▼
(* ===== verification/MockInv.v ===== *)
(** The well-formedness invariant of the mock's state, component by component, how
    it follows from writing one component, and its preservation by the tasks every
    asynchronous operation leaves behind. *)

From S2P Require Import Prelude Json Monad MockState MockServer MockGuests MockQemu MockLxc MockStorage.
From S2P Require Import MockHa MockNodes MockCluster MockAccess MockFirewall MockSdn MockAdmin MockAcme MockMisc.
From Stdlib Require Import ZArith Lia.
From stdpp Require Import relations options.

(** ** Maps *)

Create HintDb wf.

Section maps.
Context `{Countable K} {A : Type}.
Implicit Types (P : K → A → Prop) (m : gmap K A).

Lemma map_Forall_alter P f i m :
  (∀ x, P i x → P i (f x)) → map_Forall P m → map_Forall P (alter f i m).
Proof.
  intros Hf Hm k x Hk. destruct (decide (i = k)) as [<-|Hne].
  - rewrite lookup_alter_eq in Hk. apply fmap_Some in Hk as (y & Hy & ->). apply Hf, (Hm _ _ Hy).
  - rewrite lookup_alter_ne in Hk by done. apply (Hm _ _ Hk).
Qed.

Lemma map_Forall_default P (o : option (gmap K A)) :
  (∀ m', o = Some m' → map_Forall P m') → map_Forall P (default ∅ o).
Proof. destruct o; cbn; [auto|intros _; apply map_Forall_empty]. Qed.

(** Records filed under a key they carry. *)
Definition keyed (key : A → K) (m : gmap K A) : Prop := map_Forall (λ k a, key a = k) m.

Lemma keyed_insert key k a m : key a = k → keyed key m → keyed key (<[k := a]> m).
Proof. intros. by apply map_Forall_insert_2. Qed.
Lemma keyed_alter key f k m : (∀ a, key (f a) = key a) → keyed key m → keyed key (alter f k m).
Proof. intros Hf. apply map_Forall_alter. intros a <-. apply Hf. Qed.
Lemma keyed_delete key k m : keyed key m → keyed key (delete k m).
Proof. apply map_Forall_delete. Qed.

(** A two-level map. *)
Lemma map_Forall_put2 `{Countable K2} (Q : K2 → K → A → Prop) k2 k a (m : gmap K2 (gmap K A)) :
  Q k2 k a → map_Forall (λ k2, map_Forall (Q k2)) m →
  map_Forall (λ k2, map_Forall (Q k2)) (<[k2 := <[k := a]> (default ∅ (m !! k2))]> m).
Proof.
  intros Ha Hm. apply map_Forall_insert_2; [|done]. apply map_Forall_insert_2; [done|].
  apply map_Forall_default. intros m' Hm'. apply (Hm _ _ Hm').
Qed.
End maps.
#[export] Hint Resolve keyed_insert keyed_delete : wf.

(** ** The invariant *)

(** A task is filed under its node and UPID, and has no exit status while it runs. *)
Definition wf_task (node upid : string) (t : taskRecord) : Prop :=
  t_UPID t = upid ∧ t_Node t = node ∧ (t_Stopped t = false → t_ExitStatus t = "").
(** At most one certificate at the front-end path, and an ACME certificate names
    at least one host, none of them empty or twice. *)
Definition wf_cert (c : nodeCertRecord) : Prop :=
  c_Issuer c = mockACMEIssuer → c_SAN c ≠ [] ∧ NoDup (c_SAN c) ∧ "" ∉ c_SAN c.
Definition wf_certs (l : list nodeCertRecord) : Prop :=
  length (filter (λ c, c_Filename c = acmeCertFilename) l) ≤ 1 ∧ Forall wf_cert l.
Definition wf_node (node : string) (n : nodeState) : Prop :=
  map_Forall (wf_task node) (n_tasks n) ∧ keyed if_Iface (n_netIfaces n) ∧ wf_certs (n_certs n).

(** A guest is filed under its node and identifier, its snapshots under their
    names, and its power state is one the verbs lead to. *)
Definition wf_guest (node : string) (vmid : Z) (rec : vmRecord) : Prop :=
  vm_VMID rec = vmid ∧ vm_Node rec = node ∧ vm_Status rec ∈ ["stopped"; "running"; "suspended"] ∧
  map_Forall (λ name sn, sn_Name sn = name) (vm_Snapshots rec).
Definition wf_guests (g : guests) : Prop := map_Forall (λ node, map_Forall (wf_guest node)) g.

(** List options are normalised, and the digest is the one of the version. *)
Definition wf_store (id : string) (rec : storeRecord) : Prop :=
  s_Storage rec = id ∧ normalizeSet (s_Content rec) = s_Content rec ∧ normalizeSet (s_Nodes rec) = s_Nodes rec.
Definition wf_storage (st : storageState) : Prop :=
  map_Forall wf_store (so_stores st) ∧
  map_Forall (λ _, map_Forall (λ name p, z_Name p = name)) (so_zfsPools st) ∧
  int64_ok (so_cfgVersion st) = true ∧
  (so_cfgDigest st = sprintf_040x (so_cfgVersion st) ∨ so_cfgDigest st = "" ∧ so_cfgVersion st = 0%Z).

(** The switch: no resource mode while armed, one of the two modes while not. *)
Definition wf_ha (h : haState) : Prop :=
  map_Forall (λ sid rec, hr_SID rec = sid ∧ hr_Type rec = sidType sid) (ha_resources h) ∧
  map_Forall (λ rule rec, ru_Rule rec = rule) (ha_rules h) ∧ map_Forall (λ id rec, hp_ID rec = id) (ha_repl h) ∧
  (if ha_armed h then ha_resourceMode h = "" else ha_resourceMode h ∈ ["freeze"; "ignore"]).

(** A cluster has members exactly once it is formed, none of them twice, and the
    scheduler string is never among its own options. *)
Definition wf_cluster (c : clusterState) : Prop :=
  NoDup (cl_members c) ∧ (cl_clustered c = true ↔ cl_members c ≠ []) ∧ cl_options c !! "crs" = None.

Definition wf_ticket (ticket : string) (rec : ticketRecord) : Prop :=
  ticket = "mock-ticket-" +:+ tk_Username rec ∧ tk_CSRF rec = "mock-csrf-" +:+ tk_Username rec.

(** Users, groups, roles and tokens are filed under their identifiers, and an entry
    of the access control list is for a user, a group or a token. *)
Definition wf_access (a : accessState) : Prop :=
  keyed au_UserID (ac_users a) ∧ keyed ag_GroupID (ac_groups a) ∧ keyed ar_RoleID (ac_roles a) ∧
  Forall (λ e, ac_Type e ∈ ["user"; "group"; "token"]) (ac_acls a) ∧
  map_Forall (λ _, keyed at_TokenID) (ac_tokens a).

(** An IP set is filed under its name, its entries under their CIDRs. *)
Definition wf_ipset (name : string) (rec : fwIPSetRecord) : Prop :=
  fi_Name rec = name ∧ keyed fe_CIDR (fi_entries rec).
Definition wf_scope (sc : fwScope) : Prop := map_Forall wf_ipset (fw_ipsets sc).
Definition wf_firewall (fw : firewallState) : Prop := map_Forall (λ _, wf_scope) fw.

(** Every membership is in a fabric that exists. *)
Definition wf_sdn (d : sdnState) : Prop :=
  keyed sz_Zone (sd_zones d) ∧ keyed sv_VNet (sd_vnets d) ∧ keyed sf_Fabric (sd_fabrics d) ∧
  map_Forall (λ vnet, map_Forall (λ subnet rec, ss_VNet rec = vnet ∧ ss_Subnet rec = subnet)) (sd_subnets d) ∧
  map_Forall (λ fabric, map_Forall (λ node rec, sn_Fabric rec = fabric ∧ sn_NodeID rec = node)) (sd_fabricNodes d) ∧
  (∀ fabric, is_Some (sd_fabricNodes d !! fabric) → is_Some (sd_fabrics d !! fabric)).

Definition wf_ceph (c : cephState) : Prop := keyed cp_Name (ce_pools c).
Definition wf_pbs (p : pbsState) : Prop := keyed bj_ID (pb_jobs p) ∧ int64_ok (pb_seq p) = true.

Record wf (s : state) : Prop := {
  wf_nodes : map_Forall wf_node (st_nodes s);
  wf_tickets : map_Forall wf_ticket (st_tickets s);
  wf_qemu : wf_guests (st_qemu s);
  wf_lxc : wf_guests (st_lxc s);
  wf_stores : wf_storage (st_storage s);
  wf_switch : wf_ha (st_ha s);
  wf_members : wf_cluster (st_cluster s);
  wf_acl : wf_access (st_access s);
  wf_fw : wf_firewall (st_firewall s);
  wf_fabrics : wf_sdn (st_sdn s);
  wf_metrics : keyed ms_ID (st_metrics s);
  wf_pools : wf_ceph (st_ceph s);
  wf_jobs : wf_pbs (st_pbs s);
  wf_accounts : keyed aa_Name (st_acmeAccounts s);
  wf_plugins : keyed ap_ID (st_acmePlugins s)
}.

Lemma wf_newNodeState node : wf_node node newNodeState.
Proof. split_and!; [apply map_Forall_empty..|]. split; [cbn; lia|constructor]. Qed.

Lemma wf_New clock : wf (New clock).
Proof.
  constructor; cbn; try apply map_Forall_empty.
  - apply map_Forall_singleton, wf_newNodeState.
  - split_and!; [apply map_Forall_empty..|reflexivity|by right].
  - split_and!; [apply map_Forall_empty..|done].
  - split_and!; [constructor|done|done].
  - split_and!; [apply map_Forall_empty..|constructor|apply map_Forall_empty].
  - split_and!; try apply map_Forall_empty. cbn. intros fabric [? H]. by rewrite lookup_empty in H.
  - split; [apply map_Forall_empty|done].
Qed.

(** ** Writing one component *)

Lemma keeps_nodes f s : (map_Forall wf_node (st_nodes s) → map_Forall wf_node (f (st_nodes s))) → keeps wf s (set_nodes f s).
Proof. intros Hf []. constructor; auto. Qed.
Lemma keeps_tickets f s : (map_Forall wf_ticket (st_tickets s) → map_Forall wf_ticket (f (st_tickets s))) → keeps wf s (set_tickets f s).
Proof. intros Hf []. constructor; auto. Qed.
Lemma keeps_qemu f s : (wf_guests (st_qemu s) → wf_guests (f (st_qemu s))) → keeps wf s (set_qemu f s).
Proof. intros Hf []. constructor; auto. Qed.
Lemma keeps_lxc f s : (wf_guests (st_lxc s) → wf_guests (f (st_lxc s))) → keeps wf s (set_lxc f s).
Proof. intros Hf []. constructor; auto. Qed.
Lemma keeps_storage f s : (wf_storage (st_storage s) → wf_storage (f (st_storage s))) → keeps wf s (set_storage f s).
Proof. intros Hf []. constructor; auto. Qed.
Lemma keeps_ha f s : (wf_ha (st_ha s) → wf_ha (f (st_ha s))) → keeps wf s (set_ha f s).
Proof. intros Hf []. constructor; auto. Qed.
Lemma keeps_cluster f s : (wf_cluster (st_cluster s) → wf_cluster (f (st_cluster s))) → keeps wf s (set_cluster f s).
Proof. intros Hf []. constructor; auto. Qed.
Lemma keeps_access f s : (wf_access (st_access s) → wf_access (f (st_access s))) → keeps wf s (set_access f s).
Proof. intros Hf []. constructor; auto. Qed.
Lemma keeps_firewall f s : (wf_firewall (st_firewall s) → wf_firewall (f (st_firewall s))) → keeps wf s (set_firewall f s).
Proof. intros Hf []. constructor; auto. Qed.
Lemma keeps_sdn f s : (wf_sdn (st_sdn s) → wf_sdn (f (st_sdn s))) → keeps wf s (set_sdn f s).
Proof. intros Hf []. constructor; auto. Qed.
Lemma keeps_metrics f s : (keyed ms_ID (st_metrics s) → keyed ms_ID (f (st_metrics s))) → keeps wf s (set_metrics f s).
Proof. intros Hf []. constructor; auto. Qed.
Lemma keeps_ceph f s : (wf_ceph (st_ceph s) → wf_ceph (f (st_ceph s))) → keeps wf s (set_ceph f s).
Proof. intros Hf []. constructor; auto. Qed.
Lemma keeps_pbs f s : (wf_pbs (st_pbs s) → wf_pbs (f (st_pbs s))) → keeps wf s (set_pbs f s).
Proof. intros Hf []. constructor; auto. Qed.
Lemma keeps_acmeAccounts f s : (keyed aa_Name (st_acmeAccounts s) → keyed aa_Name (f (st_acmeAccounts s))) → keeps wf s (set_acmeAccounts f s).
Proof. intros Hf []. constructor; auto. Qed.
Lemma keeps_acmePlugins f s : (keyed ap_ID (st_acmePlugins s) → keyed ap_ID (f (st_acmePlugins s))) → keeps wf s (set_acmePlugins f s).
Proof. intros Hf []. constructor; auto. Qed.
Lemma keeps_console f s : keeps wf s (set_console f s).
Proof. intros []. by constructor. Qed.
Lemma keeps_clock now s : keeps wf s (set_clock now s).
Proof. intros []. by constructor. Qed.
Lemma keeps_refl s : keeps wf s s.
Proof. by intros ?. Qed.

(** A section that may leave the state alone. *)
Ltac keeps_if :=
  match goal with |- keeps wf _ (match ?b with _ => _ end) => destruct b end; try solve [apply keeps_refl].

(** ** Nodes and tasks *)

Lemma wf_ensureNode node ns : map_Forall wf_node ns → wf_node node (ensureNode node ns).
Proof.
  intros H. unfold ensureNode. destruct (ns !! node) eqn:E; [apply (H _ _ E)|apply wf_newNodeState].
Qed.

Lemma wf_set_tasks f node n :
  (map_Forall (wf_task node) (n_tasks n) → map_Forall (wf_task node) (f (n_tasks n))) →
  wf_node node n → wf_node node (set_tasks f n).
Proof. intros Hf (? & ? & ?). split_and!; cbn; auto. Qed.
Lemma wf_set_netIfaces f node n :
  (keyed if_Iface (n_netIfaces n) → keyed if_Iface (f (n_netIfaces n))) →
  wf_node node n → wf_node node (set_netIfaces f n).
Proof. intros Hf (? & ? & ?). split_and!; cbn; auto. Qed.
Lemma wf_set_certs f node n :
  (wf_certs (n_certs n) → wf_certs (f (n_certs n))) → wf_node node n → wf_node node (set_certs f n).
Proof. intros Hf (? & ? & ?). split_and!; cbn; auto. Qed.

(** A write through the node made on demand. *)
Lemma keeps_update_node node f s :
  (∀ n, wf_node node n → wf_node node (f n)) → keeps wf s (update_node node f s).
Proof.
  intros Hf. apply keeps_nodes. intros H. apply map_Forall_insert_2; [|done]. by apply Hf, wf_ensureNode.
Qed.

Lemma keeps_AddTask node upid ty id user log s : keeps wf s (AddTask node upid ty id user log s).
Proof.
  apply (keeps_update_node node (set_tasks _)). intros n. apply wf_set_tasks. by apply map_Forall_insert_2.
Qed.

Lemma keeps_FinishTask node upid e s : keeps wf s (FinishTask node upid e s).
Proof.
  apply keeps_nodes. apply map_Forall_alter. intros n. apply wf_set_tasks.
  apply map_Forall_alter. intros t (? & ? & ?). by split_and!.
Qed.

Lemma each_finishedTask node ty id : each (keeps wf) (finishedTask node ty id).
Proof.
  unfold finishedTask, synthUPID. each_sections; apply each_locked; intros s; cbn.
  - apply keeps_AddTask.
  - apply keeps_FinishTask.
Qed.
#[export] Hint Resolve each_finishedTask : sections.

Lemma each_writeTask node ty id : each (keeps wf) (writeTask node ty id).
Proof. unfold writeTask. each_sections. Qed.

Lemma each_checkAuth R `{!Reflexive R} r : each R (checkAuth r).
Proof. unfold checkAuth. each_sections. Qed.

Lemma each_parseForm R r : each R (parseForm r).
Proof. unfold parseForm. each_sections. Qed.

Lemma each_vmidOf R v : each R (vmidOf v).
Proof. unfold vmidOf. each_sections. Qed.
#[export] Hint Resolve each_writeTask each_checkAuth each_parseForm each_vmidOf : sections.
▲
## Exercise aim
Set down, from the entries above, exactly the lines from the one with "(∀ x, P i x → P" up to and including the one with "gmap K2 (gmap", and no other lines.

## Response box
  (∀ x, P i x → P i (f x)) → map_Forall P m → map_Forall P (alter f i m).
Proof.
  intros Hf Hm k x Hk. destruct (decide (i = k)) as [<-|Hne].
  - rewrite lookup_alter_eq in Hk. apply fmap_Some in Hk as (y & Hy & ->). apply Hf, (Hm _ _ Hy).
  - rewrite lookup_alter_ne in Hk by done. apply (Hm _ _ Hk).
Qed.

Lemma map_Forall_default P (o : option (gmap K A)) :
  (∀ m', o = Some m' → map_Forall P m') → map_Forall P (default ∅ o).
Proof. destruct o; cbn; [auto|intros _; apply map_Forall_empty]. Qed.

(** Records filed under a key they carry. *)
Definition keyed (key : A → K) (m : gmap K A) : Prop := map_Forall (λ k a, key a = k) m.

Lemma keyed_insert key k a m : key a = k → keyed key m → keyed key (<[k := a]> m).
Proof. intros. by apply map_Forall_insert_2. Qed.
Lemma keyed_alter key f k m : (∀ a, key (f a) = key a) → keyed key m → keyed key (alter f k m).
Proof. intros Hf. apply map_Forall_alter. intros a <-. apply Hf. Qed.
Lemma keyed_delete key k m : keyed key m → keyed key (delete k m).
Proof. apply map_Forall_delete. Qed.

(** A two-level map. *)
Lemma map_Forall_put2 `{Countable K2} (Q : K2 → K → A → Prop) k2 k a (m : gmap K2 (gmap K A)) :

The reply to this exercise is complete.